Friday, 20 March

Today it is hard to imagine that two weeks ago, when I last sat down to write this blog, my husband David had just flown to the US for a 10-day family visit. That he was planning to come back and immediately get on another plane to Georgia for 10 more days of board meetings and a conference on air pollution in Tbilisi. That I was still inviting people to an April 2nd book party in London.

Things started unravelling very fast, even while time simultaneously took on that slow motion quality of a dream. What seemed normal on day one looked implausible day two, impossible day three. The CEO of the health care company in Georgia on whose board David sits got the virus from someone who had just returned from Italy; the board meetings would be held via teleconferencing. Then the pollution symposium was cancelled. The fact that David had gone to the US at all started seeming near folly and whether or not he would get home before the world shut down became a huge source of angst. Last Thursday I woke up still thinking about the invitation list for the London book party. By late afternoon I was wondering...come Friday it was ridiculously obvious: time to call the whole thing off. It was just about then that the corrective text function on my iPhone started recognising ‘coronavirus’.

COVID-19 has burrowed its way into our lives with stunning speed and as explosively as the sea mine (with many more lethal nodules) it resembles. As much as I’d like to be writing about something else today, it’s all I can think about. It's all anyone is talking about.  

David did get home and we decided to leave for the Perche where, after three long plane rides, he could self-isolate. This word, which I don't believe existed a month ago, has yet to work its way into my predictive text but it won't be long. On Monday morning before we left, with the Tuileries closed, I walked the dog on the still half-flooded banks of the Seine...

Jogger and map of the world

I went to help my friend Lara M get set up so she too could have her piano lessons via Skype in the uncertain future. On the route between us there are two pharmacies but I didn't get past the front door in search of the hand gel we are very short on.  

Monday evening, now in the Perche, we streamed President Macron's speech. There has been lots of criticism about the way the government has handled the arrival of the coronavirus but compared to a couple of other countries that shall remain unnamed (finger pointing in a time of crisis should be restricted to a minimum like everything else), is France really that bad? Especially when you consider how battered the country has been these last 18 months. First the gilets jaunes, then the crippling transit strikes and now a pandemic.

The speech offered a clear message: "We are at war." It proffered help for the millions of companies and their employees where all activity, and therefore the cash flow and ability to pay employees, has ceased. The new restrictive measures to be undertaken were clear: stay home, except for food shopping, a job that cannot be done at home, medical assistance or exercise for yourself or your dog.
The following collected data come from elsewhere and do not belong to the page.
(* ===== verification/Typed.v ===== *)
(** * The type of snapshots

    [serialize] returns [{size, cells}] where [cells] is plain data: an
    array of [size] rows of [size] entries, each [null] or a
    [{position, logValue}] whose position is the cell it sits in.
    [snapshot_typed] checks this shape.  [serialize] only produces typed
    snapshots ([serialize_typed]), and [new Grid(size, cells)] loads every
    typed snapshot, without a [TypeError], into a grid that satisfies
    [grid_inv] and serializes back to that snapshot ([new_Grid_typed]):
    with [Snapshot.serialize_roundtrip], the round trip holds in both
    directions. *)

From S2P Require Import Prelude Tile Objects Construct Cells Snapshot.

(** The shape of the cells of a snapshot of a board of size [n]. *)
Definition snapshot_typed (n : Z) (st : cell_state) : bool :=
  bool_decide (length st = Z.to_nat n) &&
  forallb (λ row, bool_decide (length row = Z.to_nat n)) st &&
  forallb (λ p, match default None (read_cell st p.1 p.2) with
                | None => true
                | Some ts => bool_decide (TileState.position ts = p)
                end) (coords n).

Section Typed.
Context {T : Type} `{!Tile.Intf T, !Tile.Laws T}.
Implicit Types (s : store T) (g : Grid.t).

Lemma snapshot_typed_spec n st :
  snapshot_typed n st = true ↔
    length st = Z.to_nat n ∧ (∀ row, row ∈ st → length row = Z.to_nat n) ∧
    ∀ x y ts, (0 ≤ x < n)%Z → (0 ≤ y < n)%Z →
      default None (read_cell st x y) = Some ts → TileState.position ts = (x, y).
Proof.
  unfold snapshot_typed. rewrite !andb_true_iff, !forallb_elem, bool_decide_eq_true.
  setoid_rewrite bool_decide_eq_true. split.
  - intros [[Hl Hrows] Hpos]. split_and!; [done|done|]. intros x y ts Hx Hy He.
    specialize (Hpos (x, y) (proj2 (coords_elem n (x, y)) (conj Hx Hy))). simpl in Hpos.
    rewrite He in Hpos. by apply bool_decide_eq_true in Hpos.
  - intros (Hl & Hrows & Hpos). split_and!; [done|done|].
    intros [x y] [Hx Hy]%coords_elem. simpl in *.
    destruct (default None (read_cell st x y)) as [ts|] eqn:He; [|done].
    apply bool_decide_eq_true_2. eauto.
Qed.

(** C15: on a well-formed grid, [serialize] returns a typed snapshot:
    [size] rows of [size] entries, each [null] or a tile that records
    the cell it sits in. *)
Theorem serialize_typed s self g :
  grid_inv s g → grid_at s self = Some g →
  ∃ snap, serialize self s = Some (snap, s) ∧ snap_size snap = Grid.size g ∧
    snapshot_typed (snap_size snap) (snap_cells snap) = true.
Proof.
  intros Hinv Hg. eexists. rewrite (serialize_run s self g) by done.
  split_and!; [done..|]. apply snapshot_typed_spec. simpl.
  split_and!.
  - unfold board. by rewrite length_fmap, length_range.
  - unfold board. intros row (x & -> & _)%list_elem_of_fmap.
    by rewrite length_fmap, length_range.
  - intros x y ts Hx Hy. rewrite read_board by done. simpl.
    by apply ser_cell_position.
Qed.

(** A square array of [n] rows of [n] entries is the array of its
    entries, read by [read_cell]. *)
Lemma nested_range_eq {A} (n : Z) (st : list (list (option A))) (f : Z → Z → option A) :
  length st = Z.to_nat n → (∀ row, row ∈ st → length row = Z.to_nat n) →
  (∀ x y, (0 ≤ x < n)%Z → (0 ≤ y < n)%Z → f x y = default None (read_cell st x y)) →
  (λ x, (λ y, f x y) <$> range n) <$> range n = st.
Proof.
  intros Hl Hrows Hf. apply list_eq. intros i. rewrite list_lookup_fmap. unfold range.
  destruct (decide (i < Z.to_nat n)%nat) as [Hi|Hi].
  2:{ rewrite lookup_seqZ_ge, lookup_ge_None_2 by lia. done. }
  rewrite lookup_seqZ_lt by lia. simpl.
  destruct (lookup_lt_is_Some_2 st i) as [row Hrow]; [lia|]. rewrite Hrow. f_equal.
  pose proof (Hrows row (list_elem_of_lookup_2 _ _ _ Hrow)) as Hlen.
  apply list_eq. intros j. rewrite list_lookup_fmap.
  destruct (decide (j < Z.to_nat n)%nat) as [Hj|Hj].
  2:{ rewrite lookup_seqZ_ge, lookup_ge_None_2 by lia. done. }
  rewrite lookup_seqZ_lt by lia. simpl. rewrite Hf by lia.
  unfold read_cell, js_elem. rewrite !Z.add_0_l, js_index_lookup, Hrow. simpl.
  rewrite js_index_lookup. destruct (lookup_lt_is_Some_2 row j) as [c Hc]; [lia|].
  by rewrite Hc.
Qed.

(** [new Grid(n, cells)] on a typed snapshot rebuilds every cell. *)
Lemma new_Grid_typed_cells s n st :
  store_wf s → snapshot_typed n st = true →
  ∃ l s' g, new_Grid n (Some st) s = Some (l, s') ∧ grid_at s' l = Some g ∧
    Grid.size g = n ∧ grid_inv s' g ∧ extends s s' ∧
    ∀ x y, (0 ≤ x < n)%Z → (0 ≤ y < n)%Z →
      ser_cell s' (cell_of g x y) = default None (read_cell st x y).
Proof.
  intros Hwf (Hl & _ & Hpos)%snapshot_typed_spec.
  destruct (new_Grid_state_run s n st)
    as (l & s' & cells & Hrun & Hext & _ & _ & _ & Hg & Hcells); [done| |].
  { intros x Hx. apply js_index_in_range. lia. }
  exists l, s', (Grid.mk n cells (Some 0%Z) None). split_and!; [done..| |done|].
  - by eapply rebuilt_cells_inv.
  - intros x y Hx Hy. destruct (read_cell_Forall2 _ _ _ x y Hcells Hx Hy) as (c & Hc & Hr).
    unfold cell_of. simpl. rewrite Hc. simpl. by apply rebuilt_ser in Hr.
Qed.

(** C16: [new Grid(n, cells)] on a typed snapshot does not throw: it
    allocates a well-formed grid of size [n], keeps every object of the
    store, and [serialize] on it returns the snapshot [{size: n, cells}]
    it was built from. *)
Theorem new_Grid_typed s n st :
  store_wf s → snapshot_typed n st = true →
  ∃ l s' g, new_Grid n (Some st) s = Some (l, s') ∧ grid_at s' l = Some g ∧
    Grid.size g = n ∧ grid_inv s' g ∧ extends s s' ∧
    serialize l s' = Some (mkSnapshot n st, s').
Proof.
  intros Hwf Hty. pose proof Hty as (Hl & Hrows & _)%snapshot_typed_spec.
  destruct (new_Grid_typed_cells s n st Hwf Hty)
    as (l & s' & g & Hrun & Hg & Hsz & Hinv & Hext & Hcells).
  exists l, s', g. split_and!; [done..|].
  rewrite (serialize_run s' l g Hinv Hg), Hsz. do 3 f_equal.
  unfold board. rewrite Hsz. by apply nested_range_eq.
Qed.
End Typed.

Lemma serialize_typed_witness :
  grid_inv ex_store ex_grid ∧ grid_at ex_store 0%N = Some ex_grid ∧
  ∃ snap, serialize 0%N ex_store = Some (snap, ex_store) ∧ snap_size snap = Grid.size ex_grid ∧
    snapshot_typed (snap_size snap) (snap_cells snap) = true.
Proof.
  destruct ex_store_clone_hyps as (_ & Hinv & Hg & _).
  split_and!; [done..|]. exact (serialize_typed ex_store 0%N ex_grid Hinv Hg).
Defined.

Lemma new_Grid_typed_witness :
  store_wf ex_store ∧ snapshot_typed 4 (board ex_store ex_grid) = true ∧
  ∃ l s' g, new_Grid 4 (Some (board ex_store ex_grid)) ex_store = Some (l, s') ∧
    grid_at s' l = Some g ∧ Grid.size g = 4%Z ∧ grid_inv s' g ∧ extends ex_store s' ∧
    serialize l s' = Some (mkSnapshot 4 (board ex_store ex_grid), s').
Proof.
  destruct ex_store_clone_hyps as (Hwf & _ & _ & _).
  assert (snapshot_typed 4 (board ex_store ex_grid) = true) as Ht by (vm_compute; reflexivity).
  split_and!; [done..|]. exact (new_Grid_typed ex_store 4 _ Hwf Ht).
Defined.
Every time you do go out, fill out this form or get fined 135 euros…

The next morning I and every other tax payer received a text message reminding us of restrictions and providing a government site where practical information could be obtained.

Four days into confinement, I feel sheepishly fortunate down here at the end of the lane where we are short on germs, long on space. No need to fill out a form when Tasha and I take our daily constitutional - we don’t encounter another soul. In a way my days haven't much changed. I write, play the piano, exercise, read. When we need food, I drive into the town of Bellême, same as always, except I'm holding my form in my gloved hand and keeping my distance from the other few souls on the same mission. The shops have helped by sticking tape lines 1.5 metres apart on the floor. Back home I wash my hands, get out the bleach.
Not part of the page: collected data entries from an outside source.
(** The pattern finds exactly the first run of [n] lower-case hexadecimal
    digits of the text. *)
Lemma find_hex_Some (n : nat) (text h : string) :
  find_hex n text = Some h <-> first_hash n text h.
Proof.
  unfold first_hash. revert h. induction text as [|c text IH]; intros h.
  - rewrite find_hex_unfold. destruct (hex_prefix n EmptyString) as [m|] eqn:Hp.
    + apply hex_prefix_Some in Hp. destruct Hp as [Hrun Hocc]. split.
      * intros [= <-]. exists 0. repeat split; try apply Hrun; [assumption|]. intros; lia.
      * intros (i & (pre & post & Heq & Hlen) & Hrun' & _).
        destruct pre; [|discriminate]. destruct h; [|discriminate].
        apply occurs_at_0 in Hocc. destruct Hocc as [post' Heq'].
        destruct m; [reflexivity | discriminate].
    + split; [discriminate|]. intros (i & Hocc & Hrun & _).
      destruct Hocc as (pre & post & Heq & Hlen).
      destruct pre; [|discriminate]. simpl in Hlen. subst i.
      exfalso. apply (proj1 (hex_prefix_None _ _) Hp h Hrun).
      now exists EmptyString, post.
  - rewrite find_hex_unfold. destruct (hex_prefix n (String c text)) as [m|] eqn:Hp.
    + pose proof Hp as Hp'. apply hex_prefix_Some in Hp'. destruct Hp' as [Hrun Hocc]. split.
      * intros [= <-]. exists 0. repeat split; try apply Hrun; [assumption|]. intros; lia.
      * intros ([|i] & Hocc' & Hrun' & Hmin).
        -- assert (hex_prefix n (String c text) = Some h) by (apply hex_prefix_Some; auto).
           congruence.
        -- exfalso. apply (Hmin 0 m); [lia | assumption | assumption].
    + rewrite IH. split.
      * intros (i & Hocc & Hrun & Hmin). exists (S i). split; [|split].
        -- now apply occurs_at_S.
        -- assumption.
        -- intros [|j] h' Hj Hrun' Hocc'.
           ++ apply (proj1 (hex_prefix_None _ _) Hp h' Hrun' Hocc').
           ++ apply occurs_at_S in Hocc'. apply (Hmin j h'); [lia | assumption | assumption].
      * intros ([|i] & Hocc & Hrun & Hmin).
        -- exfalso. apply (proj1 (hex_prefix_None _ _) Hp h Hrun Hocc).
        -- exists i. split; [|split].
           ++ now apply occurs_at_S in Hocc.
           ++ assumption.
           ++ intros j h' Hj Hrun' Hocc'. apply (Hmin (S j) h'); [lia | assumption|].
              now apply occurs_at_S.
Qed.

Lemma find_hex_None (n : nat) (text : string) :
  find_hex n text = None <-> ~ contains_hash n text.
Proof.
  unfold contains_hash. induction text as [|c text IH].
  - rewrite find_hex_unfold. destruct (hex_prefix n EmptyString) as [m|] eqn:Hp.
    + apply hex_prefix_Some in Hp. split; [discriminate|].
      intros H. exfalso. apply H. exists 0, m. tauto.
    + split; [|reflexivity]. intros _ (i & h & Hocc & Hrun).
      destruct Hocc as (pre & post & Heq & Hlen).
      destruct pre; [|discriminate]. simpl in Hlen. subst i.
      apply (proj1 (hex_prefix_None _ _) Hp h Hrun). now exists EmptyString, post.
  - rewrite find_hex_unfold. destruct (hex_prefix n (String c text)) as [m|] eqn:Hp.
    + apply hex_prefix_Some in Hp. split; [discriminate|].
      intros H. exfalso. apply H. exists 0, m. tauto.
    + rewrite IH. split.
      * intros H ([|i] & h & Hocc & Hrun).
        -- apply (proj1 (hex_prefix_None _ _) Hp h Hrun Hocc).
        -- apply H. exists i, h. split; [now apply occurs_at_S in Hocc | assumption].
      * intros H (i & h & Hocc & Hrun). apply H. exists (S i), h.
        split; [now apply occurs_at_S | assumption].
Qed.

Lemma find_hex_contains (n : nat) (text : string) :
  contains_hash n text -> exists h, find_hex n text = Some h.
Proof.
  intros H. destruct (find_hex n text) as [h|] eqn:Hf; [now exists h|].
  apply find_hex_None in Hf. contradiction.
Qed.

(** ** Traces *)

Lemma callbacks_app (a b : list Event) :
  callbacks (a ++ b) = (callbacks a ++ callbacks b)%list.
Proof. unfold callbacks. apply flat_map_app. Qed.

Lemma network_calls_app (a b : list Event) :
  network_calls (a ++ b) = network_calls a + network_calls b.
Proof. unfold network_calls. now rewrite filter_app, List.length_app. Qed.

Lemma extractor_calls_app (a b : list Event) :
  extractor_calls (a ++ b) = extractor_calls a + extractor_calls b.
Proof. unfold extractor_calls. now rewrite filter_app, List.length_app. Qed.

Lemma network_calls_In (tr : list Event) (url : string) (init : RequestInit) :
  In (CallFetch url init) tr -> network_calls tr <> 0.
Proof.
  unfold network_calls. induction tr as [|ev tr IH]; simpl; [tauto|].
  intros [->|H]; simpl; [discriminate|].
  destruct ev; simpl; auto.
Qed.

Lemma extractor_calls_In (tr : list Event) (ctx : string) (mc : ModelClass) :
  In (CallGenerateObject ctx mc) tr -> extractor_calls tr <> 0.
Proof.
  unfold extractor_calls. induction tr as [|ev tr IH]; simpl; [tauto|].
  intros [->|H]; simpl; [discriminate|].
  destruct ev; simpl; auto.
Qed.

(** ** The monad *)

Lemma bind_lift_Ok {A B} (r : Result A) (a : A) (f : A -> M B) :
  r = Ok a -> bind (lift r) f = f a.
Proof. intros ->. unfold bind, lift. now destruct (f a). Qed.

Lemma bind_lift_Throw {A B} (r : Result A) (e : JsError) (f : A -> M B) :
  r = Throw e -> bind (lift r) f = (Throw e, []).
Proof. now intros ->. Qed.

Lemma bind_emit {B} (ev : Event) (f : unit -> M B) :
  bind (emit ev) f = (completion (f tt), ev :: trace (f tt)).
Proof. unfold bind, emit, completion, trace. now destruct (f tt). Qed.

Lemma try_catch_run {A} (m : M A) (h : JsError -> M A) :
  try_catch m h =
  match completion m with
  | Ok a => m
  | Throw e => (completion (h e), (trace m ++ trace (h e))%list)
  end.
Proof.
  unfold try_catch, completion, trace. destruct m as [[a|e] t]; simpl; [reflexivity|].
  now destruct (h e).
Qed.

(** Case analysis on the next value the computation in the goal waits for. *)
Ltac next_case :=
  match goal with
  | |- context [match ?x with _ => _ end] =>
      lazymatch x with
      | context [match _ with _ => _ end] => fail
      | _ => destruct x eqn:?
      end
  end.

Ltac run := cbn; repeat (next_case; cbn).

(** A value the run already knows decides the case. *)
Ltac known_case :=
  match goal with
  | H : ?x = _ |- context [match ?s with _ => _ end] =>
      lazymatch s with
      | context [x] => rewrite H
      end
  end.

Ltac run_known := cbn; repeat (first [known_case | next_case]; cbn).

(** ** After the network call *)

Section Responses.

Variable env : Environment.

Lemma search_respond_quiet (resp : Response) :
  network_calls (trace (LIBRARY_SEARCH_respond env resp)) = 0 /\
  extractor_calls (trace (LIBRARY_SEARCH_respond env resp)) = 0.
Proof.
  unfold LIBRARY_SEARCH_respond, parse_response, check_ok, trace.
  run. all: split; reflexivity.
Qed.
I do spend much more time than usual communicating. The need to connect with family and friends is strong and I have been very touched by the number of people who have called or written to see how we are.  

In every crisis some benefit. At the top of the list, perhaps even ahead of gel, mask and glove makers, are the loo paper companies. Nations may have their different approaches to disease control but apparently one borderless human reaction is to buy a lifetime supply of the stuff. I have heard stories of people almost coming to fisticuffs over the last package on the shelf. This is not a pathology from which I suffer so I hope one day a study will be conducted on the phenomenon to enlighten me as to its primal causes, its patient zero.

Pets probably run a close second on the list of beneficiaries. They can’t get sick. They’re allowed to go out and their owners are home day and night. My friend Louise D sent me this photo:  

"Miss London is thrilled I am home all day.Here she is on my knees wrapped up in a cashmere (of course!) jumper."

Tasha, needless to say, is only too delighted for this open-ended stretch of time in the country.

How does my kingdom smell this morning?

Humorists are having a heyday as the above new payment scheme indicates. A good meme - another word that has belatedly entered my vocabulary - can make your day.

Or...

"3rd day of confinement: my wife is telling me to take a walk...she'll pay the fine."

Of course these are early days. There's a gallows backdrop to every joke and it will undoubtedly get harder to laugh the longer our confinement lasts. Even now it is easy at moments to be gripped by fear that the invisible enemy will make its way into your own lungs, or to be seized by panic at the economic pandemonium that is spreading even faster than the virus.

Perhaps the best we can do during this scary time is to keep communicating, maintain our mutual systems of support. Follow nature, another beneficiary of our sudden stillness, at least from a virtually safe distance.